Open access operator Hull Trains.

UK: Increasing on-rail competition between passenger train operators could bring lower fares, ridership growth, improved service quality, innovation, greater efficiency and more effective use of network capacity, the Competition & Markets Authority says in a report published on March 8.

CMA began its review of competition in the rail market in January 2015, looking at existing open access operations on the East Coast Main Line, competition elsewhere in Europe, the UK rail freight sector, air transport and airports. It has concluded that competition ‘for the market’ through franchising ‘has delivered positive results’, but says benefits could arise from more on-rail competition in the market.

CMA believes that increasing the number of open access services or splitting franchises would offer the most immediate benefits. In the longer term, CMA says it would be worth considering replacing franchises with multiple licensed operators who would bid for bundles of train paths.

CMA proposes that open access operators should cover more of the infrastructure costs through their track access charges, and pay a public service obligation levy to support desirable but unprofitable services such as those in rural areas. This would help cover any fall in the franchise premiums paid to government as a result of increased competition.

CMA says the potential for competition exists predominantly on the East Coast, West Coast and Great Western main lines. Its proposals would not affect current franchises and imminent awards, but ‘action is needed’ to begin the reforms which would be required. It suggests that the next Inter-City East Coast franchise which is scheduled to start in 2023 would be the best place to start, given the current franchising timetable.

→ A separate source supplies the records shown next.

Lemma jump_out_ok tb n dest e0 e er (slots : Z -> option Z) :
  in_u32 dest -> cpu_ok e -> e ≃ er -> same_ctx e0 er -> slots n = Some dest ->
  left_ok tb e0 slots (sete regs 15 dest er) (jump_out tb n dest e).
Proof.
  intros Hd Hok He Hc Hs. unfold jump_out. rewrite (uwrap_small 32 dest) by done.
  assert (E15 : elt (sete regs 15 dest er) regs 15 = dest).
  { apply elt_sete_eq. destruct He as (_ & _ & _ & R), Hok as (S & _). apply (f_equal length) in R. rewrite !length_insert in R.
    rewrite <- R, S. cbn. lia. }
  assert (Hc' : same_ctx e0 (sete regs 15 dest er)) by (etransitivity; [exact Hc|apply same_ctx_sete]).
  destruct (Z.eqb_spec (page_of tb) (page_of dest)) as [Hp|Hp].
  - assert (Hj : jumped tb e0 slots (sete regs 15 dest er) n) by (unfold jumped; by rewrite E15).
    destruct (linked n) eqn:Hn; cbn.
    + split; [|done]. rewrite He. split; [done|]. split; [done|]. split; [intros a Ha; cbn; by rewrite decide_False|].
      cbn. rewrite decide_True by done. by rewrite list_insert_insert_eq.
    + split; [by apply pc_equiv_set_pc|]. split; [by apply cpu_ok_sete|]. done.
  - cbn. split; [by apply pc_equiv_set_pc|]. split; [by apply cpu_ok_sete|]. done.
Qed.

(** The slot of a branch. *)
Definition branch_slot (dest n : Z) : option Z := if n =? 0 then Some dest else None.

(** How the code of an instruction leaves the state, against the reference:
    it runs on, it jumped or raised an exception already, or the end of the
    block is about to. *)
Definition insn_done (e0 : CPUARMState) (dest : Z) (d : DisasContext) (lab : nat) (ef : effect) (v : view) (st : xstate) : Prop :=
  exists L j, v = mkView L (set_is_jmp j d) lab /\
  match ef with
  | Follows e => j = DISAS_NEXT /\ exists m, st = Running m /\ env m ≈ e /\ cpu_ok (env m)
  | Jumps e =>
      (j = DISAS_JUMP \/ j = DISAS_UPDATE) /\ (exists m, st = Running m /\ env m ≈ e /\ cpu_ok (env m)) \/
      j = DISAS_TB_JUMP /\ (exists o, st = Ended o /\ left_ok (tb_pc d) e0 (branch_slot dest) e o)
  | Traps x e =>
      j = DISAS_JUMP /\ (exists e', st = Ended (Raise x (setf exception_index x e')) /\ e' ≈ e /\ cpu_ok e') \/
      j = DISAS_SWI /\ x = EXCP_SWI /\ (exists m, st = Running m /\ env m ≈ e /\ cpu_ok (env m))
  end.

Section Insn.
Context (env0 : CPUARMState) (others : unmodelled).
Context (p : Z) (d : DisasContext) (lab : nat) (insn : Z).
Context (Hp : pc d = u32 (p + 4)) (Hu : in_u32 p) (Hd : plain d) (Hn : is_jmp d = DISAS_NEXT).
Context (Hi : in_u32 insn) (Hm : modelled_insn insn = true).
Abbreviation v7 := (arm_feature env0 ARM_FEATURE_V7).
Abbreviation class := (disas_class env0 others insn).

Lemma modelled_cases :
  (is_data_processing insn = true /\ pc_shift insn = false /\ class = disas_data_processing env0 insn) \/
  (is_data_processing insn = false /\ bits insn 24 4 =? 15 = false /\ class = (disas_branch insn ;; gret true)) \/
  (is_data_processing insn = false /\ bits insn 24 4 =? 15 = true /\ class = (disas_swi ;; gret true)).
Proof.
  unfold modelled_insn in Hm. apply andb_true_iff in Hm as [[[H1 H2]%andb_true_iff H3]%andb_true_iff H4].
  apply negb_true_iff in H2, H3. unfold disas_class. rewrite H2, H3.
  change (Z.land (Z.shiftr insn 24) 15) with (bits insn 24 4).
  destruct (is_data_processing insn); cbn [andb negb orb] in H4.
  - left. rewrite orb_false_r in H4. by apply negb_true_iff in H4.
  - right. destruct (Z.eqb_spec (bits insn 24 4) 15) as [->|]; [by right|left].
    rewrite orb_false_r in H4. by rewrite H4.
Qed.

Lemma pc_back : u32 (pc d - 4) = p.
Proof.
  rewrite Hp. unfold uwrap. rewrite Zminus_mod_idemp_l. replace (p + 4 - 4) with p by lia. apply Z.mod_small. simpl. lia.
Qed.

(** Run from the start, the instruction has the effect of the reference. *)
Lemma xsim_class m ef :
  cpu_ok (env m) -> ref_exec v7 (dc_user d) insn p (env m) = Ok ef ->
  xsim class (mkView [] d lab) (Running m)
    (fun ok v st => xsim (when (negb ok) disas_illegal) v st (fun _ v st => insn_done (env m) (branch_target insn p) d lab ef v st)).
Proof.
  intros Hok Href. unfold ref_exec in Href. destruct modelled_cases as [(E & Hs & ->)|[(E & Hs & ->)|(E & Hs & ->)]]; rewrite E, ?Hs in Href.
  - apply xsim_running. eapply sim_conseq; [apply (sim_data_processing env0 p); [exact Hp|apply Hd|exact Hok|exact Href]|].
    intros ok v m' Hpost. destruct ef as [e|e|x e]; cbn [insn_post] in Hpost.
    + destruct Hpost as (-> & -> & He & Hok'). apply xsim_ret. exists [], DISAS_NEXT. rewrite set_is_jmp_same by done. eauto 10.
    + destruct Hpost as (-> & (j & Hj & ->) & He & Hok'). apply xsim_ret. exists [], j. split; [done|]. left. eauto.
    + destruct Hpost as (-> & -> & (L & HL & ->) & He & Hok'). cbn [negb when]. apply xsim_illegal; [done|unfold MAX_TEMPS; lia|].
      exists L, DISAS_JUMP. split; [done|]. left. split; [done|]. rewrite pc_back. cbn. eauto 6 using cpu_ok_sete.
  - injection Href as <-. apply xsim_bind, (xsim_branch p); [done..|]. cbn [leaves]. apply xsim_ret, xsim_ret.
    exists [], DISAS_TB_JUMP. split; [done|]. right. split; [done|]. eexists. split; [reflexivity|]. unfold branch_out, ref_branch.
    fold (link p insn (env m)). apply jump_out_ok; [apply in_u32_u32| |done| |done].
    + unfold link. destruct (Z.testbit insn 24); [apply cpu_ok_sete; [done|apply in_u32_u32]|done].
    + unfold link. destruct (Z.testbit insn 24); [apply same_ctx_sete|done].
  - injection Href as <-. apply xsim_bind, (xsim_swi p); [done..|]. intros st (m' & -> & Em). apply xsim_ret, xsim_ret.
    exists [], DISAS_SWI. split; [done|]. right. split; [done|]. split; [done|]. exists m'. rewrite Em.
    split; [done|]. split; [done|]. apply cpu_ok_sete; [done|apply in_u32_u32].
Qed.

(** Skipped, it leaves the state alone. *)
Lemma xsim_class_idle st :
  idle st ->
  xsim class (mkView [] d lab) st
    (fun ok v st' => xsim (when (negb ok) disas_illegal) v st'
      (fun _ v st' => st' = st /\ exists L j, j <> DISAS_WFI /\ v = mkView L (set_is_jmp j d) lab)).
Proof.
  intros Hidle. assert (Hnone : forall f g x, leaves g st = st /\ traps x f st = st /\ forall st', moved f st st' -> st' = st) by (by destruct st).
  destruct modelled_cases as [(E & Hs & ->)|[(E & Hs & ->)|(E & Hs & ->)]].
  - destruct (calm_defined v7 (dc_user d) insn p Hs) as [ef Hef].
    eapply (xsim_idle _ _ (fresh calm_cpu)); [apply (sim_data_processing env0 p); [exact Hp|apply Hd|apply calm_ok|exact Hef]|done|].
    intros ok v m' Hpost. destruct ef as [e|e|x e]; cbn [insn_post] in Hpost.
    + destruct Hpost as (-> & -> & _). apply xsim_ret. split; [done|]. exists [], DISAS_NEXT. split; [done|]. by rewrite set_is_jmp_same.
    + destruct Hpost as (-> & (j & Hj & ->) & _). apply xsim_ret. split; [done|]. exists [], j. by destruct Hj as [-> | ->].
    + destruct Hpost as (-> & _ & (L & HL & ->) & _). cbn [negb when]. apply xsim_illegal; [done|unfold MAX_TEMPS; lia|].
      split; [exact (proj1 (proj2 (Hnone _ (Leave None) _)))|]. by exists L, DISAS_JUMP.
  - apply xsim_bind, (xsim_branch p); [done..|]. apply xsim_ret, xsim_ret. split; [exact (proj1 (Hnone id _ 0))|]. by exists [], DISAS_TB_JUMP.
  - apply xsim_bind, (xsim_swi p); [done..|]. intros st' Hst'. apply xsim_ret, xsim_ret.
    split; [exact (proj2 (proj2 (Hnone _ (Leave None) 0)) _ Hst')|]. by exists [], DISAS_SWI.
Qed.
End Insn.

‘We’ve found that there is strong evidence, both here and abroad, of the benefits that the introduction of competition on mainline inter-city routes can bring’, said CMA Chief Executive Alex Chisholm. ‘Where competing operators have been given the opportunity, the need to attract passengers who have a choice can mean lower fares, new routes and destinations, more innovations and flexible ticketing.’

While ‘there are legitimate concerns about the impact that greater competition might have on the income received by government from franchise operators’, the way this has been addressed so far ‘hinders new entrants’, said Chisholm. ‘We think a better way would be to have a level playing field, where competing operators are able to make more of a contribution to network costs and to funding unprofitable services. In return they would get more freedom to compete for business against the franchise operator.’

Responding to the report, Paul Plummer, Chief Executive of the Rail Delivery Group which represents train operators and Network Rail, said ‘it is important that everyone is clear about what the nation wants from the railway and how we can best achieve this.’ He said ‘we must take a joined-up and consistent approach to competition, freight, franchising, regulation, capacity, the shape of Network Rail and how we fund much-needed investment. Considering these in isolation is unlikely to deliver the best results for customers, freight users or taxpayers.’